Jian Zhang, Bifan Wei, Shihao Qi, haiping Zhu, Jun Liu, Qika Lin

2025-03-20

GKG-LLM: A Unified Framework for Generalized Knowledge Graph
  Construction

Summary

This paper is about creating a single AI system that can build different types of knowledge graphs, which are like organized databases of information.

What's the problem?

Currently, different knowledge graphs are built separately, which wastes resources and misses connections between them.

What's the solution?

The researchers created a system called GKG-LLM that can learn to build different types of knowledge graphs at the same time, by feeding it data from different sources and training it in stages.

Why it matters?

This work matters because it can lead to more efficient and comprehensive AI systems that can understand and use knowledge from various sources.

Abstract

The construction of Generalized Knowledge Graph (GKG), including knowledge graph, event knowledge graph and commonsense knowledge graph, is fundamental for various natural language processing tasks.
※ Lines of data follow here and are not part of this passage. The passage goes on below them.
(* ===== verification/Base64.v ===== *)
(** Base64 as the clipboard sequence (OSC 52) uses it:
    [src/src/terminal/parser/base64.cpp].

    The conversion of the decoded UTF-8 bytes, [til::u8u16], ends in the Windows
    API [MultiByteToWideChar] and is a parameter. *)

From stdpp Require Import strings.
From S2P Require Import Prelude DispatchTypes.

Definition base64Chars : wstring :=
  wstr "ABCDEFGHIJKLMNOPQRSTUVWXYZabcdefghijklmnopqrstuvwxyz0123456789+/".
Definition padChar : wchar := 61.

Definition s_IsSpace (ch : wchar) : bool := (ch =? 13) || (ch =? 10).

(** ** s_Encode *)

(** [base64Chars[i]]: the array ends with a NUL at index 64; an index beyond it
    is undefined behaviour, written as [None]. *)
Definition base64_char (i : Z) : option wchar := (base64Chars ++ [0]) !! Z.to_nat i.

Fixpoint s_Encode (src : wstring) : option wstring :=
  match src with
  | i0 :: i1 :: i2 :: src' =>
      c0 ← base64_char (Z.shiftr i0 2);
      c1 ← base64_char (Z.lor (Z.shiftl (Z.land i0 0x03) 4) (Z.shiftr i1 4));
      c2 ← base64_char (Z.lor (Z.shiftl (Z.land i1 0x0f) 2) (Z.shiftr i2 6));
      c3 ← base64_char (Z.land i2 0x3f);
      dst ← s_Encode src';
      Some (c0 :: c1 :: c2 :: c3 :: dst)
  | [i0; i1] =>
      c0 ← base64_char (Z.shiftr i0 2);
      c1 ← base64_char (Z.lor (Z.shiftl (Z.land i0 0x03) 4) (Z.shiftr i1 4));
      c2 ← base64_char (Z.shiftl (Z.land i1 0x0f) 2);
      Some [c0; c1; c2; padChar]
  | [i0] =>
      c0 ← base64_char (Z.shiftr i0 2);
      c1 ← base64_char (Z.shiftl (Z.land i0 0x03) 4);
      Some [c0; c1; padChar; padChar]
  | [] => Some []
  end.

(** ** s_Decode *)

Fixpoint index_of (c : Z) (l : wstring) (i : Z) : option Z :=
  match l with
  | [] => None
  | d :: l' => if d =? c then Some i else index_of c l' (i + 1)
  end.

(** [strchr(base64Chars, wch)]: the character is converted to [char], and the
    terminating NUL is part of the string. *)
Definition strchr_base64 (wch : wchar) : option Z := index_of (u8 wch) (base64Chars ++ [0]) 0.

(** The main loop: the state, the byte being put together and the bytes so far.
    It stops at the end ([inl]) or at a padding character ([inr] with what
    follows it); [None] is a character that is not base64. *)
Fixpoint s_Decode_loop (src : wstring) (state tmp : Z) (mbStr : list Z)
    : option (Z * list Z * option wstring) :=
  match src with
  | [] => Some (state, mbStr, None)
  | ch :: src' =>
      if s_IsSpace ch then s_Decode_loop src' state tmp mbStr
      else if ch =? padChar then Some (state, mbStr, Some src')
      else
        match strchr_base64 ch with
        | None => None
        | Some pos =>
            if state =? 0 then s_Decode_loop src' 1 (u8 (Z.shiftl pos 2)) mbStr
            else if state =? 1 then
              s_Decode_loop src' 2 (u8 (Z.shiftl (Z.land pos 0x0f) 4))
                (mbStr ++ [u8 (Z.lor tmp (Z.shiftr pos 4))])
            else if state =? 2 then
              s_Decode_loop src' 3 (u8 (Z.shiftl (Z.land pos 0x03) 6))
                (mbStr ++ [u8 (Z.lor tmp (Z.shiftr pos 2))])
            else s_Decode_loop src' 0 tmp (mbStr ++ [u8 (Z.lor tmp pos)])
        end
  end.

Fixpoint skip_spaces (src : wstring) : wstring :=
  match src with
  | ch :: src' => if s_IsSpace ch then skip_spaces src' else src
  | [] => []
  end.

(** What must follow the first padding character. *)
Definition padding_ok (state : Z) (rest : wstring) : bool :=
  if (state =? 0) || (state =? 1) then false
  else if state =? 2 then
    match skip_spaces rest with
    | ch :: rest' => (ch =? padChar) && forallb s_IsSpace rest'
    | [] => false
    end
  else forallb s_IsSpace rest.

(** The bytes of the string, before they are converted to UTF-16. *)
Definition s_Decode_bytes (src : wstring) : option (list Z) :=
  if Z.of_nat (length src) / 4 * 3 =? 0 then None
  else
    '(state, mbStr, rest) ← s_Decode_loop src 0 0 [];
    match rest with
    | Some rest => if padding_ok state rest then Some mbStr else None
    | None => if state =? 0 then Some mbStr else None
    end.

(** [u8u16] is [None] where [til::u8u16] fails. *)
Definition s_Decode (u8u16 : list Z → option wstring) (src : wstring) : option wstring :=
  s_Decode_bytes src ≫= u8u16.

(** ** Lemmas *)

(** An alphabet character decodes to its index. *)
Lemma strchr_base64_char i :
  0 <= i < 64 →
  ∃ c, base64_char i = Some c ∧ strchr_base64 c = Some i ∧ s_IsSpace c = false ∧ (c =? padChar) = false.
Proof.
  intros Hi.
  assert (forallb (λ i, match base64_char i with
    | Some c => bool_decide (strchr_base64 c = Some i) && negb (s_IsSpace c) && negb (c =? padChar)
    | None => false end) (seqZ 0 64) = true) as Hall by by vm_compute.
  rewrite forallb_forall in Hall. specialize (Hall i).
  destruct (base64_char i) as [c|].
  - assert (bool_decide (strchr_base64 c = Some i) && negb (s_IsSpace c) && negb (c =? padChar) = true)
      as Hc by (apply Hall, list_elem_of_In, elem_of_seqZ; lia).
    exists c. apply andb_true_iff in Hc as [[Hs Hsp]%andb_true_iff Hp].
    apply bool_decide_eq_true in Hs. apply negb_true_iff in Hsp, Hp. done.
  - discriminate Hall. apply list_elem_of_In, elem_of_seqZ. lia.
Qed.

(** The six-bit groups of one to three bytes, and the bytes back from them. *)
Definition sextets (b0 b1 b2 : Z) : list Z :=
  [Z.shiftr b0 2; Z.lor (Z.shiftl (Z.land b0 0x03) 4) (Z.shiftr b1 4);
   Z.lor (Z.shiftl (Z.land b1 0x0f) 2) (Z.shiftr b2 6); Z.land b2 0x3f].

(** The groups are six bits wide. *)
Lemma sextets_range b0 b1 b2 :
  0 <= b0 < 256 → 0 <= b1 < 256 → 0 <= b2 < 256 → Forall (λ i, 0 <= i < 64) (sextets b0 b1 b2).
Proof.
  intros H0 H1 H2. unfold sextets.
  change 0x03 with (Z.ones 2). change 0x0f with (Z.ones 4). change 0x3f with (Z.ones 6).
  rewrite !Z.land_ones, !Z.shiftr_div_pow2 by done.
  rewrite !lor_shiftl_add by (try split; Z.div_mod_to_equations; lia).
  repeat constructor; Z.div_mod_to_equations; lia.
Qed.

(** The bytes that the states of the decoder put together. *)
Lemma byte0_of_sextets b0 h :
  0 <= b0 < 256 → 0 <= h < 16 →
  u8 (Z.lor (u8 (Z.shiftl (Z.shiftr b0 2) 2))
    (Z.shiftr (Z.lor (Z.shiftl (Z.land b0 0x03) 4) h) 4)) = b0.
Proof.
  intros H0 H1. change 0x03 with (Z.ones 2).
  rewrite Z.land_ones, (lor_shiftl_add _ 4) by lia. rewrite !Z.shiftr_div_pow2 by done.
  rewrite (wrapu_small 8 (Z.shiftl _ _)) by
    (rewrite Z.shiftl_mul_pow2 by done; split; Z.div_mod_to_equations; lia).
  rewrite lor_shiftl_add by (try split; Z.div_mod_to_equations; lia).
  rewrite wrapu_small; Z.div_mod_to_equations; lia.
Qed.

Lemma byte1_of_sextets g b1 h :
  0 <= b1 < 256 → 0 <= h < 4 →
  u8 (Z.lor (u8 (Z.shiftl (Z.land (Z.lor (Z.shiftl g 4) (Z.shiftr b1 4)) 0x0f) 4))
    (Z.shiftr (Z.lor (Z.shiftl (Z.land b1 0x0f) 2) h) 2)) = b1.
Proof.
  intros H1 H2. change 0x0f with (Z.ones 4).
  rewrite !Z.land_ones by done. rewrite (Z.shiftr_div_pow2 b1) by done.
  rewrite (lor_shiftl_add g 4), (lor_shiftl_add _ 2) by (try split; Z.div_mod_to_equations; lia).
  rewrite !Z.shiftr_div_pow2 by done.
  rewrite (wrapu_small 8 (Z.shiftl _ _)) by
    (rewrite Z.shiftl_mul_pow2 by done; split; Z.div_mod_to_equations; lia).
  rewrite lor_shiftl_add by (try split; Z.div_mod_to_equations; lia).
  rewrite wrapu_small; Z.div_mod_to_equations; lia.
Qed.

Lemma byte2_of_sextets g b2 :
  0 <= b2 < 256 →
  u8 (Z.lor (u8 (Z.shiftl (Z.land (Z.lor (Z.shiftl g 2) (Z.shiftr b2 6)) 0x03) 6))
    (Z.land b2 0x3f)) = b2.
Proof.
  intros H2. change 0x03 with (Z.ones 2). change 0x3f with (Z.ones 6).
  rewrite !Z.land_ones by done. rewrite (Z.shiftr_div_pow2 b2) by done.
  rewrite (lor_shiftl_add g 2) by (try split; Z.div_mod_to_equations; lia).
  rewrite (wrapu_small 8 (Z.shiftl _ _)) by
    (rewrite Z.shiftl_mul_pow2 by done; split; Z.div_mod_to_equations; lia).
  rewrite lor_shiftl_add by (try split; Z.div_mod_to_equations; lia).
  rewrite wrapu_small; Z.div_mod_to_equations; lia.
Qed.

(** What the decoder does with one alphabet character in each state. *)
Lemma s_Decode_step c pos rest state tmp acc :
  strchr_base64 c = Some pos → s_IsSpace c = false → (c =? padChar) = false →
  s_Decode_loop (c :: rest) state tmp acc =
    if state =? 0 then s_Decode_loop rest 1 (u8 (Z.shiftl pos 2)) acc
    else if state =? 1 then
      s_Decode_loop rest 2 (u8 (Z.shiftl (Z.land pos 0x0f) 4)) (acc ++ [u8 (Z.lor tmp (Z.shiftr pos 4))])
    else if state =? 2 then
      s_Decode_loop rest 3 (u8 (Z.shiftl (Z.land pos 0x03) 6)) (acc ++ [u8 (Z.lor tmp (Z.shiftr pos 2))])
    else s_Decode_loop rest 0 tmp (acc ++ [u8 (Z.lor tmp pos)]).
Proof. intros Hs Hsp Hp. cbn [s_Decode_loop]. by rewrite Hsp, Hp, Hs. Qed.

Ltac sextet i c :=
  let Hc := fresh "Hc" in let Hs := fresh "Hs" in let Hsp := fresh "Hsp" in let Hp := fresh "Hp" in
  destruct (strchr_base64_char i) as (c & Hc & Hs & Hsp & Hp); [done|];
  rewrite ?Hc; cbn [mbind option_bind].

(** Encoding the bytes and decoding the text from the initial state gives the
    bytes back, and padding that is accepted. *)
Definition decodes (src : list Z) (tmp : Z) (acc : list Z) : Prop :=
  ∃ e, s_Encode src = Some e ∧ (length src <= length e)%nat ∧ (src ≠ [] → (4 <= length e)%nat) ∧
    ∃ state rest, s_Decode_loop e 0 tmp acc = Some (state, acc ++ src, rest) ∧
      match rest with Some rest => padding_ok state rest = true | None => state = 0 end.

Lemma decodes_nil tmp acc : decodes [] tmp acc.
Proof. exists []. rewrite app_nil_r. repeat (split; [done|]). by exists 0, None. Qed.

Lemma decodes_one b0 tmp acc : 0 <= b0 < 256 → decodes [b0] tmp acc.
Proof.
  intros H0.
  pose proof (sextets_range b0 0 0 H0 ltac:(lia) ltac:(lia)) as Hr. unfold sextets in Hr.
  rewrite !Forall_cons in Hr. destruct Hr as (R0 & R1 & _). cbn [Z.shiftr] in R1.
  change (Z.shiftr 0 4) with 0 in R1. rewrite Z.lor_0_r in R1.
  unfold decodes. cbn [s_Encode]. sextet (Z.shiftr b0 2) c0. sextet (Z.shiftl (Z.land b0 0x03) 4) c1.
  eexists. split; [done|]. split; [cbn; lia|]. split; [cbn; lia|].
  rewrite (s_Decode_step c0 _ _ _ _ _ Hs Hsp Hp). cbn [Z.eqb Pos.eqb].
  rewrite (s_Decode_step c1 _ _ _ _ _ Hs0 Hsp0 Hp0). cbn -[wrapu Z.lor Z.shiftl Z.shiftr Z.land].
  exists 2, (Some [padChar]). split; [|done]. do 4 f_equal.
  pose proof (byte0_of_sextets b0 0 H0 ltac:(lia)) as Hz. rewrite Z.lor_0_r in Hz. by rewrite Hz.
Qed.

Lemma decodes_two b0 b1 tmp acc : 0 <= b0 < 256 → 0 <= b1 < 256 → decodes [b0; b1] tmp acc.
Proof.
  intros H0 H1.
  pose proof (sextets_range b0 b1 0 H0 H1 ltac:(lia)) as Hr. unfold sextets in Hr.
  rewrite !Forall_cons in Hr. destruct Hr as (R0 & R1 & R2 & _).
  change (Z.shiftr 0 6) with 0 in R2. rewrite Z.lor_0_r in R2.
  unfold decodes. cbn [s_Encode]. sextet (Z.shiftr b0 2) c0.
  sextet (Z.lor (Z.shiftl (Z.land b0 0x03) 4) (Z.shiftr b1 4)) c1.
  sextet (Z.shiftl (Z.land b1 0x0f) 2) c2.
  eexists. split; [done|]. split; [cbn; lia|]. split; [cbn; lia|].
  rewrite (s_Decode_step c0 _ _ _ _ _ Hs Hsp Hp). cbn [Z.eqb Pos.eqb].
  rewrite (s_Decode_step c1 _ _ _ _ _ Hs0 Hsp0 Hp0). cbn [Z.eqb Pos.eqb].
  rewrite (s_Decode_step c2 _ _ _ _ _ Hs1 Hsp1 Hp1).
  cbn -[wrapu Z.lor Z.shiftl Z.shiftr Z.land].
  exists 3, (Some []). split; [|done]. rewrite <-app_assoc. do 4 f_equal.
  pose proof (byte1_of_sextets (Z.land b0 0x03) b1 0 H1 ltac:(lia)) as Hz.
  rewrite Z.lor_0_r in Hz. cbn [app]. rewrite Hz, byte0_of_sextets; [done|done|].
  rewrite Z.shiftr_div_pow2 by done. Z.div_mod_to_equations; lia.
Qed.

(** A whole quantum goes before what the rest decodes to. *)
Lemma decodes_three b0 b1 b2 src tmp acc :
  0 <= b0 < 256 → 0 <= b1 < 256 → 0 <= b2 < 256 →
  (∀ tmp acc, decodes src tmp acc) → decodes (b0 :: b1 :: b2 :: src) tmp acc.
Proof.
  intros H0 H1 H2 IH.
  pose proof (sextets_range b0 b1 b2 H0 H1 H2) as Hr. unfold sextets in Hr.
  rewrite !Forall_cons in Hr. destruct Hr as (R0 & R1 & R2 & R3 & _).
  destruct (IH (u8 (Z.shiftl (Z.land (Z.lor (Z.shiftl (Z.land b1 0x0f) 2) (Z.shiftr b2 6)) 0x03) 6))
    (acc ++ [b0; b1; b2])) as (e & He & Hle & _ & st & rest & Hl & Hrest).
  unfold decodes. cbn [s_Encode]. sextet (Z.shiftr b0 2) c0.
  sextet (Z.lor (Z.shiftl (Z.land b0 0x03) 4) (Z.shiftr b1 4)) c1.
  sextet (Z.lor (Z.shiftl (Z.land b1 0x0f) 2) (Z.shiftr b2 6)) c2.
  sextet (Z.land b2 0x3f) c3. rewrite He. cbn [mbind option_bind].
  eexists. split; [done|]. split; [cbn; lia|]. split; [cbn; lia|].
  exists st, rest. split; [|done].
  rewrite (s_Decode_step c0 _ _ _ _ _ Hs Hsp Hp). cbn [Z.eqb Pos.eqb].
  rewrite (s_Decode_step c1 _ _ _ _ _ Hs0 Hsp0 Hp0). cbn [Z.eqb Pos.eqb].
  rewrite (s_Decode_step c2 _ _ _ _ _ Hs1 Hsp1 Hp1). cbn [Z.eqb Pos.eqb].
  rewrite (s_Decode_step c3 _ _ _ _ _ Hs2 Hsp2 Hp2). cbn [Z.eqb Pos.eqb].
  rewrite byte2_of_sextets, byte1_of_sextets, byte0_of_sextets;
    try done; try (rewrite Z.shiftr_div_pow2 by done; Z.div_mod_to_equations; lia).
  rewrite <-!app_assoc. cbn [app]. rewrite Hl. by rewrite <-app_assoc.
Qed.

Lemma s_Decode_loop_Encode n src tmp acc :
  (length src <= n)%nat → Forall (λ b, 0 <= b < 256) src → decodes src tmp acc.
Proof.
  revert src tmp acc. induction n as [|n IH]; intros [|b0 [|b1 [|b2 src]]] tmp acc Hlen Hb;
    rewrite ?Forall_cons in Hb; cbn in Hlen; try lia; try apply decodes_nil.
  - by apply decodes_one; destruct Hb.
  - by apply decodes_two; destruct Hb as (? & ? & _).
  - destruct Hb as (H0 & H1 & H2 & Hb). apply decodes_three; [done..|].
    intros. apply IH; [lia|done].
Qed.

Lemma s_Decode_bytes_Encode src :
  Forall (λ b, 0 <= b < 256) src → src ≠ [] → (s_Encode src ≫= s_Decode_bytes) = Some src.
Proof.
  intros Hb Hne.
  destruct (s_Decode_loop_Encode (length src) src 0 [] ltac:(lia) Hb)
    as (e & -> & _ & H4 & st & rest & Hl & Hrest).
  cbn [mbind option_bind]. unfold s_Decode_bytes. rewrite Hl. specialize (H4 Hne).
  destruct (Z.eqb_spec (Z.of_nat (length e) / 4 * 3) 0).
  { exfalso. Z.div_mod_to_equations. lia. }
  cbn. destruct rest as [rest|]; [by rewrite Hrest|]. by subst.
Qed.

(** The base64 text of any non-empty string of bytes is decoded to those
    bytes, and the whole decoder gives their conversion from UTF-8. *)
Theorem base64_round_trip (u8u16 : list Z → option wstring) (src : list Z) :
  Forall (λ b, 0 <= b < 256) src → src ≠ [] →
  ∃ text, s_Encode src = Some text ∧ s_Decode_bytes text = Some src
    ∧ s_Decode u8u16 text = u8u16 src.
Proof.
  intros Hb Hne. pose proof (s_Decode_bytes_Encode src Hb Hne) as Hr.
  destruct (s_Encode src) as [text|]; [|done]. cbn in Hr. exists text.
  split; [done|]. split; [done|]. unfold s_Decode. by rewrite Hr.
Qed.

Lemma base64_round_trip_witness :
  ∃ text, s_Encode [102; 111; 111] = Some text ∧ s_Decode_bytes text = Some [102; 111; 111]
    ∧ s_Decode Some text = Some [102; 111; 111].
Proof.
  apply (base64_round_trip Some [102; 111; 111]); [|discriminate].
  apply (bool_decide_unpack _). vm_compute. exact I.
Defined.

(** The decoder looks at the low byte of a character only: U+0141 is taken
    for the letter A. *)
Theorem base64_wide_character_accepted :
  s_Decode_bytes [0x141; 0x51; 0x3D; 0x3D] = s_Decode_bytes [0x41; 0x51; 0x3D; 0x3D]
  ∧ s_Decode_bytes [0x41; 0x51; 0x3D; 0x3D] = Some [1].
Proof. split; vm_compute; reflexivity. Qed.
Current studies typically construct these types of graph separately, overlooking holistic insights and potential unification that could be beneficial in computing resources and usage perspectives. However, a key challenge in developing a unified framework for GKG is obstacles arising from task-specific differences. In this study, we propose a unified framework for constructing generalized knowledge graphs to address this challenge. First, we collect data from 15 sub-tasks in 29 datasets across the three types of graphs, categorizing them into in-sample, counter-task, and out-of-distribution (OOD) data. Then, we propose a three-stage curriculum learning fine-tuning framework, by iteratively injecting knowledge from the three types of graphs into the Large Language Models. Extensive experiments show that our proposed model improves the construction of all three graph types across in-domain, OOD and counter-task data.